50 Shades Of Don Draper

On this week's episode of Mad Men, I found myself experiencing déjà vu, momentarily brought back to a night in my bed spent deep in the trenches of the novel 50 Shades of Grey, reading through pages where the mysterious and sexually deviant Christian Grey tells the protagonist, Anastasia, to wait for him in his fantastical sex room with her head down, in a crouched position. 

Whatever happened to a simple, "Make me a sandwich, woman?" The strange sexual dynamic between Don and Sylvia seemed condescending rather than kinky.
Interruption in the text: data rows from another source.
Lemma tbin_shape (f f' : R -> R -> R) (a : tensor R) :
  forall a' b b',
    shape a = shape a' -> shape b = shape b' ->
    option_map shape (tbin f a b) = option_map shape (tbin f' a' b').
Proof.
  induction a as [x|xs IH] using tensor_ind'; intros a' b b' Ha Hb.
  - destruct (shape_Sc_inv x a' Ha) as [x' ->].
    destruct b as [y|ys].
    + destruct (shape_Sc_inv y b' Hb) as [y' ->]. reflexivity.
    + destruct (shape_Arr_inv ys b' Hb) as (ys' & -> & _). reflexivity.
  - destruct (shape_Arr_inv xs a' Ha) as (xs' & -> & Hxs).
    destruct b as [y|ys].
    + destruct (shape_Sc_inv y b' Hb) as [y' ->]. reflexivity.
    + destruct (shape_Arr_inv ys b' Hb) as (ys' & -> & Hys).
      cbn [tbin].
      assert (Hz : option_map (map shape) (bzip (tbin f) xs ys)
                   = option_map (map shape) (bzip (tbin f') xs' ys')).
      { pose proof (map_shape_length _ _ Hxs) as Lx.
        pose proof (map_shape_length _ _ Hys) as Ly.
        destruct xs as [|x1 [|x2 xs]], xs' as [|x1' [|x2' xs']]; try discriminate Lx.
        - (* no row on the left *)
          destruct ys as [|y1 [|y2 ys]], ys' as [|y1' [|y2' ys']]; try discriminate Ly;
            reflexivity.
        - (* one row on the left, broadcast *)
          cbn [bzip]. inversion IH as [|? ? Hx1 _]; subst.
          cbn [map] in Hxs. injection Hxs as Hx1s.
          apply mapM_shape; [exact Hys|].
          apply Forall_forall. intros y _ y' Hy. now apply Hx1.
        - destruct ys as [|y1 [|y2 ys]], ys' as [|y1' [|y2' ys']]; try discriminate Ly.
          + reflexivity.
          + (* one row on the right, broadcast *)
            cbn [bzip]. cbn [map] in Hys. injection Hys as Hy1.
            apply mapM_shape; [exact Hxs|].
            eapply Forall_impl; [|exact IH]. intros x Hx x' Hxx'. now apply Hx.
          + cbn [bzip]. apply zipM_shape; [exact Hxs|exact Hys|].
            eapply Forall_impl; [|exact IH]. intros x Hx x' y y' Hxx' Hyy'.
            now apply Hx. }
      destruct (bzip (tbin f) xs ys), (bzip (tbin f') xs' ys'); try discriminate;
        cbn [option_map] in *; [|reflexivity].
      inversion Hz as [Hz']. f_equal.
      change (Arr (map shape l) = Arr (map shape l0)). now rewrite Hz'.
Qed.

Lemma shape_Arr {A} (xs : list (tensor A)) : shape (Arr xs) = Arr (map shape xs).
Proof. reflexivity. Qed.

Lemma as_vec_shape {A B} (a : tensor A) (b : tensor B) :
  shape a = shape b ->
  option_map (@length A) (as_vec a) = option_map (@length B) (as_vec b).
Proof.
  destruct a as [x|xs]; intros Hs.
  - destruct (shape_Sc_inv x b Hs) as [y ->]. reflexivity.
  - destruct (shape_Arr_inv xs b Hs) as (ys & -> & Hm). cbn [as_vec]. clear Hs.
    revert ys Hm. induction xs as [|x xs IH]; intros [|y ys] Hm; try discriminate.
    + reflexivity.
    + cbn [map] in Hm. injection Hm as Hxy Hm. cbn [mapM]. specialize (IH ys Hm).
      destruct x as [x|xs0].
      * destruct (shape_Sc_inv x y Hxy) as [y0 ->]. cbn [as_scalar].
        destruct (mapM as_scalar xs), (mapM as_scalar ys); try discriminate;
          cbn [option_map] in *; [|reflexivity].
        inversion IH. simpl. congruence.
      * destruct (shape_Arr_inv xs0 y Hxy) as (ys0 & -> & _). reflexivity.
Qed.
Throughout their relationship, the two philanderers have been each other's escape-a rendezvous, from time to time, where they could each slip away from life's troubles and indulge in their most carnal desires. It was romantic...until this week.
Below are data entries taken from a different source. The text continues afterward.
Lemma newPage_recorded c width height w d :
  is_page_call c = true -> callback c = "newPage" ->
  match newPage mainScreen_size width height (w, d) with
  | (Returned _, (_, d')) =>
      exists d'' args,
        d' = added (callback c) args [] d'' /\ prepared c d d'' /\
        args = [_width d''; _height d'']
  | (Raised _, _) => True
  end.
Proof.
  intros Hp Hc.
  unfold newPage. unfold bind at 1. unfold self at 1, zoom, get. simpl.
  destruct (_isSinglePage d) eqn:Hs; [exact I|].
  rewrite lift_bind. destruct (named_size _ _ _) as [wh|e]; [|exact I].
  unfold bind, self, world, zoom, modify, total, DummyContext. simpl.
  rewrite _addInstruction_spec. rewrite Hc. eexists _, _. split; [reflexivity|].
  assert (Hd : is_drawing_call c = false) by (destruct c; simpl in *; congruence).
  split; [|destruct d; reflexivity].
  destruct d; split; simpl in *; rewrite ?Hp, ?Hd; auto.
Qed.

Lemma transform_recorded c matrix center w d :
  is_page_call c = false -> is_drawing_call c = true -> callback c = "transform" ->
  match transform transformationAtCenter matrix center (w, d) with
  | (Returned _, (_, d')) =>
      exists d'',
        d' = added (callback c) [recorded_matrix transformationAtCenter matrix center] [] d'' /\
        prepared c d d''
  | (Raised _, _) => True
  end.
Proof.
  intros Hp Hd Hc. unfold transform, requiresNewFirstPage, bind, self, zoom, modify. simpl.
  rewrite _addInstruction_spec. eexists. rewrite Hc. split; [reflexivity|].
  destruct d; split; simpl; rewrite ?Hp, ?Hd; auto.
Qed.

(** A callback that returns has recorded one call under its own name, with
    the arguments of [recorded_arguments], or with the page size it has
    stored if it is [newPage] or [size]. *)
Lemma exec_recorded c w d :
  match exec c (w, d) with
  | (Returned _, (_, d')) =>
      exists d'' args,
        d' = added (callback c) args [] d'' /\ prepared c d d'' /\
        if is_page_call c then args = [_width d''; _height d'']
        else recorded_arguments transformationAtCenter c (w, d) = Some args
  | (Raised _, _) => True
  end.
Proof.
  destruct c; cbn [Script.exec callback is_page_call recorded_arguments fst snd].
  all: try (unfold rect, oval, newPath, arc, closePath, clipPath, colorSpace, fill, stroke,
    cmykFill, cmykStroke, opacity, shadow, cmykShadow, linearGradient, cmykLinearGradient,
    radialGradient, cmykRadialGradient, strokeWidth, miterLimit, lineJoin, lineCap, lineDash;
    recorded_case).
  all: try (unfold fontSize, lineHeight, tracking, baselineShift, underline, strikethrough,
    url, hyphenation, writingDirection; checked_case).
  all: try (unfold moveTo, lineTo, curveTo, arcTo, recorded_point; rewrite ?point_cases;
    repeat (match goal with |- context [Py.unpack2 ?x] => destruct (Py.unpack2 x) end;
            rewrite ?point_cases);
    try exact I; recorded_case).
  - (* newPage *)
    pose proof (newPage_recorded (Script.NewPage width0 height0) width0 height0 w d
                  eq_refl eq_refl) as H.
    destruct (newPage _ _ _ _) as [[[]|e] [w' d']]; [|exact I].
    destruct H as (d'' & args & H1 & H2 & H3). exists d'', args. done.
  - (* size *)
    unfold size. unfold bind at 1. unfold self at 1, zoom, get. simpl.
    destruct (_isSinglePage d) eqn:Hs; [exact I|].
    rewrite lift_bind. destruct (named_size _ _ _) as [wh|e]; [|exact I].
    set (wh' := if Py.is_None wh.2 && Py.is_float wh.1 then (wh.1, wh.1) else wh).
    unfold bind at 1. unfold self at 1, zoom, modify. simpl.
    unfold bind at 1. unfold self at 1, zoom, modify. simpl.
    destruct (_instructionsStack d) eqn:Hst; [|exact I].
    lazymatch goal with
    | |- context [Script.Size ?a ?b] =>
        pose proof (newPage_recorded (Script.Size a b) wh'.1 wh'.2 w
                      (set__height wh'.2 (set__width wh'.1 d)) eq_refl eq_refl) as H
    end.
    destruct (newPage _ _ _ _) as [[[]|e] [w' d']]; [|exact I].
    destruct H as (d'' & args & -> & [H1 H2 H3 H4] & H5). exists d'', args.
    split; [done|]. split; [|exact H5].
    destruct d; split; simpl in *; auto; try congruence.
  - (* save *) unfold save. stacked_case.
  - (* restore *) unfold restore. stacked_case.
  - (* drawPath *)
    unfold drawPath. destruct path; try (unfold bind at 1, ret; recorded_case).
    unfold bind at 1. unfold bind at 1. unfold world at 1, zoom. simpl.
    unfold copy_path.
    match goal with
    | |- context [@lookup ?a ?b ?c ?i ?k (paths w)] =>
        destruct (@lookup a b c i k (paths w)) as [p|]
    end; simpl; [|exact I].
    unfold ret. recorded_case.
  - (* blendMode *)
    unfold blendMode. destruct (negb (Py.hashable operation)); [exact I|].
    destruct (negb _); [exact I|]. recorded_case.
  - (* transform *)
    pose proof (transform_recorded (Script.Transform matrix center) matrix center w d
                  eq_refl eq_refl eq_refl) as H.
    destruct (transform _ _ _ _) as [[[]|e] [w' d']]; [|exact I].
    destruct H as (d'' & H1 & H2). eexists d'', _.
    split; [exact H1|]. split; [exact H2|reflexivity].
  - (* translate *)
    unfold translate.
    pose proof (transform_recorded (Script.Translate x y)
                  (PTuple [PInt 1; PInt 0; PInt 0; PInt 1; x; y])
                  (PTuple [PInt 0; PInt 0]) w d eq_refl eq_refl eq_refl) as H.
    destruct (transform _ _ _ _) as [[[]|e] [w' d']]; [|exact I].
    destruct H as (d'' & H1 & H2). eexists d'', _.
    split; [exact H1|]. split; [exact H2|reflexivity].
  - (* scale *)
    unfold scale.
    lazymatch goal with
    | |- context [transform _ ?m ?ctr _] =>
        pose proof (transform_recorded (Script.Scale x y center) m ctr w d
                      eq_refl eq_refl eq_refl) as H
    end.
    destruct (transform _ _ _ _) as [[[]|e] [w' d']]; [|exact I].
    destruct H as (d'' & H1 & H2). eexists d'', _.
    split; [exact H1|]. split; [exact H2|reflexivity].
  - (* tabs *)
    unfold tabs. destruct tabs0 as [|[] ?]; checked_case.
Qed.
After an argument with Arnold, Sylvia called Don during the afternoon, saying she needed him and that no one else would do. When Don responded by telling Sylvia to get a hotel room and he would meet her there, I was hoping for some, I can't wait to have you action, complete with a trail of clothes leading to the bedroom and passionate skin-grabbing holds on each other's bodies as they sank onto the bed. What proceeded was neither hot nor sexy, deflating my expectations.
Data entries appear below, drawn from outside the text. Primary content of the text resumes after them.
(** ** The trend of a repeat-count bucket across windows *)

(** X17. [_determine_trend_type] answers 'insufficient' for fewer than two
    probabilities and 'incomplete' unless exactly four of the ordered windows
    have one. With four values that are not NaN, [hi] the largest and [lo]
    the smallest, it answers Increasing exactly when they never decrease and
    [hi - lo] exceeds 0.02, Decreasing exactly when they never increase and
    [hi - lo] exceeds 0.02, Stable exactly when [hi - lo] is at most 0.02, and
    Oscillating in every other case. The difference and the comparisons are
    those of binary64, and 0.02 is the float that the literal denotes. *)
Theorem repeat_trend_type_described (probabilities : gmap string float)
    (window_order : list string) :
  let values := ordered_values probabilities window_order in
  let trend := _determine_trend_type probabilities window_order in
  ((size probabilities < 2)%nat → trend = TrendInsufficient) ∧
  ((2 <= size probabilities)%nat → length values ≠ 4%nat →
   trend = TrendIncomplete) ∧
  ((2 <= size probabilities)%nat → length values = 4%nat →
   Forall not_nan values →
   ∃ hi lo,
     hi ∈ values ∧ lo ∈ values ∧
     (∀ x, x ∈ values →
           (lo <=? x)%float = true ∧ (x <=? hi)%float = true) ∧
     (trend = TrendIncreasing ↔
        nondecreasing values ∧ (0.02 <? hi - lo)%float = true) ∧
     (trend = TrendDecreasing ↔
        nonincreasing values ∧ (0.02 <? hi - lo)%float = true) ∧
     (trend = TrendStable ↔ (hi - lo <=? 0.02)%float = true) ∧
     (trend = TrendOscillating ↔
        (hi - lo <=? 0.02)%float = false ∧
        ¬ ((nondecreasing values ∨ nonincreasing values) ∧
           (0.02 <? hi - lo)%float = true))).
Proof.
  intros values trend. subst trend. unfold _determine_trend_type.
  fold values. split; [|split].
  - intros Hsize. by apply Nat.ltb_lt in Hsize as ->.
  - intros Hsize Hlen. apply Nat.ltb_ge in Hsize as ->.
    by apply Nat.eqb_neq in Hlen as ->.
  - intros Hsize Hlen Hnan. apply Nat.ltb_ge in Hsize as ->.
    rewrite (proj2 (Nat.eqb_eq _ _) Hlen).
    destruct values as [|p ps]; [done|].
    destruct (spread_facts p ps 0.02 Hnan eq_refl)
      as (Hhi & Hlo & Hbounds & Hinc & Hdec & Hconst).
    exists (py_max p ps), (py_min p ps).
    split_and!; [done|done|done|..];
      set (d := (py_max p ps - py_min p ps)%float) in *;
      pose proof (threshold_gap d 0.02 0.02 eq_refl) as Hgap;
      destruct (all_adjacent PrimFloat.leb (p :: ps)),
               (all_adjacent (λ a b, PrimFloat.leb b a) (p :: ps)),
               (0.02 <? d)%float, (d <=? 0.02)%float; simpl;
      split; try discriminate; intuition (discriminate || auto).
Qed.

(** At the threshold the comparison is that of binary64: the floats 0.52
    and 0.5 differ by more than the float 0.02. *)
Example repeat_trend_at_the_threshold :
  _determine_trend_type
    (<["short_term" := 0.5%float]> (<["medium_term" := 0.5%float]>
       (<["long_term" := 0.5%float]> (<["all_history" := 0.52%float]> ∅))))
    ["short_term"; "medium_term"; "long_term"; "all_history"]
  = TrendIncreasing.
Proof. vm_compute. reflexivity. Qed.

(** ** More on the repeat statistics of a window *)

Lemma Qfrac_bounds (a n : Z) :
  0 <= a <= n → 0 < n →
  (0 <= inject_Z a / inject_Z n)%Q ∧ (inject_Z a / inject_Z n <= 1)%Q.
Proof.
  intros Ha Hn.
  assert (0 < inject_Z n)%Q as Hn'.
  { change 0%Q with (inject_Z 0). by rewrite <- Zlt_Qlt. }
  split.
  - apply Qle_shift_div_l; [done|]. rewrite Qmult_0_l.
    change 0%Q with (inject_Z 0). rewrite <- Zle_Qle. lia.
  - apply Qle_shift_div_r; [done|]. rewrite Qmult_1_l.
    rewrite <- Zle_Qle. lia.
Qed.

Lemma blue_repeats_sum (pairs : list (DoubleBallRecord * DoubleBallRecord)) :
  py_sum (map (λ p, blue_repeat p.1 p.2) pairs) =
  Z.of_nat (length (filter (λ p, blue p.1 = blue p.2) pairs)).
Proof.
  induction pairs as [|[a b] pairs IH]; [done|].
  cbn [map]. rewrite py_sum_cons, IH, filter_cons. unfold blue_repeat.
  cbn [fst snd]. destruct (Z.eqb_spec (blue a) (blue b)); case_decide;
    try done; cbn [length]; lia.
Qed.

(** The fields of the statistics of a window of at least two draws. *)
Lemma repeat_stats_fields (self : ProbabilityAnalyzer.t) (window_name : string)
    (current_record : DoubleBallRecord) (period_data : list DoubleBallRecord) :
  (2 <= length period_data)%nat →
  is_Some (window_config self !! window_name) →
  let n := Z.of_nat (length period_data) - 1 in
  ∃ stats,
    _calculate_window_repeat_stats self window_name current_record period_data
      = Ok stats ∧
    ProbabilityAnalyzer.window_name stats = window_name ∧
    effective_periods stats = Z.of_nat (length period_data) ∧
    total_pairs stats = n ∧
    period_limit stats = mjoin (window_config self !! window_name) ∧
    blue_repeat_probability stats =
      (inject_Z (pairs_same_blue period_data) / inject_Z n)%Q ∧
    ∀ k, repeat_distribution stats !! k =
         if decide (0 <= k <= 6)
         then Some (inject_Z (pairs_sharing k period_data) / inject_Z n)%Q
         else None.
Proof.
  intros Hlen [limit Hcfg] n.
  unfold _calculate_window_repeat_stats. fold n.
  set (rc := map (λ p, repeat_count p.1 p.2) (adjacent_pairs period_data)).
  assert (0 < n) as Hn by (unfold n; lia).
  assert ((0 <? n) = true) as -> by (by apply Z.ltb_lt).
  rewrite distribution_loop_ok, py_truediv_ok by done.
  destruct (current_predictions_ok current_record period_data) as [p ->].
  unfold config_item. rewrite Hcfg. cbn [mbind py_bind mret py_ret].
  eexists. split; [reflexivity|].
  cbn [ProbabilityAnalyzer.window_name effective_periods total_pairs
       period_limit blue_repeat_probability repeat_distribution mjoin
       option_join].
  split; [done|]. split; [done|]. split; [done|]. split; [done|]. split.
  - by rewrite pairs_same_blue_model, blue_repeats_sum.
  - intros k.
    rewrite (fill_lookup (λ c, (inject_Z (counter_get c (Counter rc)) /
                                inject_Z n)%Q)).
    destruct (decide (0 <= k <= 6)) as [Hk|Hk].
    + rewrite decide_True by (apply elem_of_py_range; lia).
      rewrite pairs_sharing_model. unfold rc.
      by rewrite Counter_get, (filter_fmap_length (λ p, repeat_count p.1 p.2)).
    + rewrite decide_False by (rewrite elem_of_py_range; lia). done.
Qed.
The hotel room turned into a den of domination and submission, and Don turned into an unraveled man, trying to mask his insecurities of the revolution at the office by exerting his male authority in the bedroom.

When Don ordered Sylvia to crawl on her hands and knees to find his shoes, even the most misogynistic of men could agree it was a bit too theatrical of a power move. Stripping on command, fine. Waiting for him naked in bed, also fine. But, being confined to a small space with nothing to do and no one to talk to? Not fine. That island of white sheets and a plush mattress quickly became Sylvia's cot in the psych ward, seeing as she must have been crazy to have submitted to Dom, ahem, Don, in such a radical way.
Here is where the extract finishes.